Task description: From top to bottom, return the records that follow exactly.

◇ ◇ ◇

Lemma items_fresh_same (s s' : db) :
  order_items s' = order_items s → next_order_id s' = next_order_id s →
  items_fresh s → items_fresh s'.
Proof. unfold items_fresh. by intros -> ->. Qed.

Lemma run_stock_op_evolves (op : stock_op) (s : db) :
  inventory_evolves s (run_stock_op op s)
  ∧ (items_fresh s → items_fresh (run_stock_op op s)).
Proof.
  destruct op as [op|p limits|orderData items|orderId newStatus|orderId]; simpl.
  - destruct (run_inventory_op_evolves op s) as (s' & -> & Hev & Hitems & Hnext).
    split; [exact Hev|by apply items_fresh_same].
  - rewrite updateStockLimits_run.
    destruct (_ <=? _) eqn:Hle; [split; [apply inventory_evolves_refl|done]|].
    destruct (inventory s !! p) as [inv|] eqn:Hinv;
      [|split; [apply inventory_evolves_refl|done]].
    destruct (0 <=? _); [|split; [apply inventory_evolves_refl|done]].
    simpl. split; [|done].
    apply (inventory_evolves_insert s p inv); [done|].
    split; simpl; [done|]. intros _. by apply Z.leb_gt in Hle.
  - apply createOrder_evolves.
  - destruct (order_transition_evolves orderId s
                (updateOrderStatus orderId newStatus s).2) as (Hev & Hitems & Hnext);
      [left; eauto|].
    split; [exact Hev|by apply items_fresh_same].
  - destruct (order_transition_evolves orderId s (cancelOrder orderId s).2)
      as (Hev & Hitems & Hnext); [by right|].
    split; [exact Hev|by apply items_fresh_same].
Qed.

(** X11. Whatever sequence of inventory calls, limit updates, order
    creations, status changes and cancellations is run, returning or
    throwing: quantities that were all >= 0 are all >= 0 afterwards, limits
    that all had min_stock < max_stock still have, no inventory row appears,
    and order items keep referring to order ids already handed out. *)
Theorem stock_workflow_invariants (ops : list stock_op) (s : db) :
  inventory_evolves s (run_stock_ops ops s)
  ∧ (stock_nonneg s → stock_nonneg (run_stock_ops ops s))
  ∧ (limits_ok s → limits_ok (run_stock_ops ops s))
  ∧ (items_fresh s → items_fresh (run_stock_ops ops s)).
Proof.
  assert (H : inventory_evolves s (run_stock_ops ops s)
              ∧ (items_fresh s → items_fresh (run_stock_ops ops s))).
  { revert s. induction ops as [|op ops IH]; intros s; simpl.
    - split; [apply inventory_evolves_refl|done].
    - destruct (run_stock_op_evolves op s) as [Hev Hfresh].
      destruct (IH (run_stock_op op s)) as [Hev' Hfresh'].
      split; [by eapply inventory_evolves_trans|auto]. }
  destruct H as [Hev Hfresh].
  destruct (evolves_invariants _ _ Hev) as [Hq Hl]. auto.
Qed.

◇ ◇ ◇

Answer to this problem:
Lemma items_fresh_same (s s' : db) :
  order_items s' = order_items s → next_order_id s' = next_order_id s →
  items_fresh s → items_fresh s'.
Proof. unfold items_fresh. by intros -> ->. Qed.

Lemma run_stock_op_evolves (op : stock_op) (s : db) :
  inventory_evolves s (run_stock_op op s)
  ∧ (items_fresh s → items_fresh (run_stock_op op s)).
Proof.
  destruct op as [op|p limits|orderData items|orderId newStatus|orderId]; simpl.
  - destruct (run_inventory_op_evolves op s) as (s' & -> & Hev & Hitems & Hnext).
    split; [exact Hev|by apply items_fresh_same].
  - rewrite updateStockLimits_run.
    destruct (_ <=? _) eqn:Hle; [split; [apply inventory_evolves_refl|done]|].
    destruct (inventory s !! p) as [inv|] eqn:Hinv;
      [|split; [apply inventory_evolves_refl|done]].
    destruct (0 <=? _); [|split; [apply inventory_evolves_refl|done]].
    simpl. split; [|done].
    apply (inventory_evolves_insert s p inv); [done|].
    split; simpl; [done|]. intros _. by apply Z.leb_gt in Hle.
  - apply createOrder_evolves.
  - destruct (order_transition_evolves orderId s
                (updateOrderStatus orderId newStatus s).2) as (Hev & Hitems & Hnext);
      [left; eauto|].
    split; [exact Hev|by apply items_fresh_same].
  - destruct (order_transition_evolves orderId s (cancelOrder orderId s).2)
      as (Hev & Hitems & Hnext); [by right|].
    split; [exact Hev|by apply items_fresh_same].
Qed.

(** X11. Whatever sequence of inventory calls, limit updates, order
    creations, status changes and cancellations is run, returning or
    throwing: quantities that were all >= 0 are all >= 0 afterwards, limits
    that all had min_stock < max_stock still have, no inventory row appears,
    and order items keep referring to order ids already handed out. *)
Theorem stock_workflow_invariants (ops : list stock_op) (s : db) :
  inventory_evolves s (run_stock_ops ops s)
  ∧ (stock_nonneg s → stock_nonneg (run_stock_ops ops s))
  ∧ (limits_ok s → limits_ok (run_stock_ops ops s))
  ∧ (items_fresh s → items_fresh (run_stock_ops ops s)).
Proof.
  assert (H : inventory_evolves s (run_stock_ops ops s)
              ∧ (items_fresh s → items_fresh (run_stock_ops ops s))).
  { revert s. induction ops as [|op ops IH]; intros s; simpl.
    - split; [apply inventory_evolves_refl|done].
    - destruct (run_stock_op_evolves op s) as [Hev Hfresh].
      destruct (IH (run_stock_op op s)) as [Hev' Hfresh'].
      split; [by eapply inventory_evolves_trans|auto]. }
  destruct H as [Hev Hfresh].
  destruct (evolves_invariants _ _ Hev) as [Hq Hl]. auto.
Qed.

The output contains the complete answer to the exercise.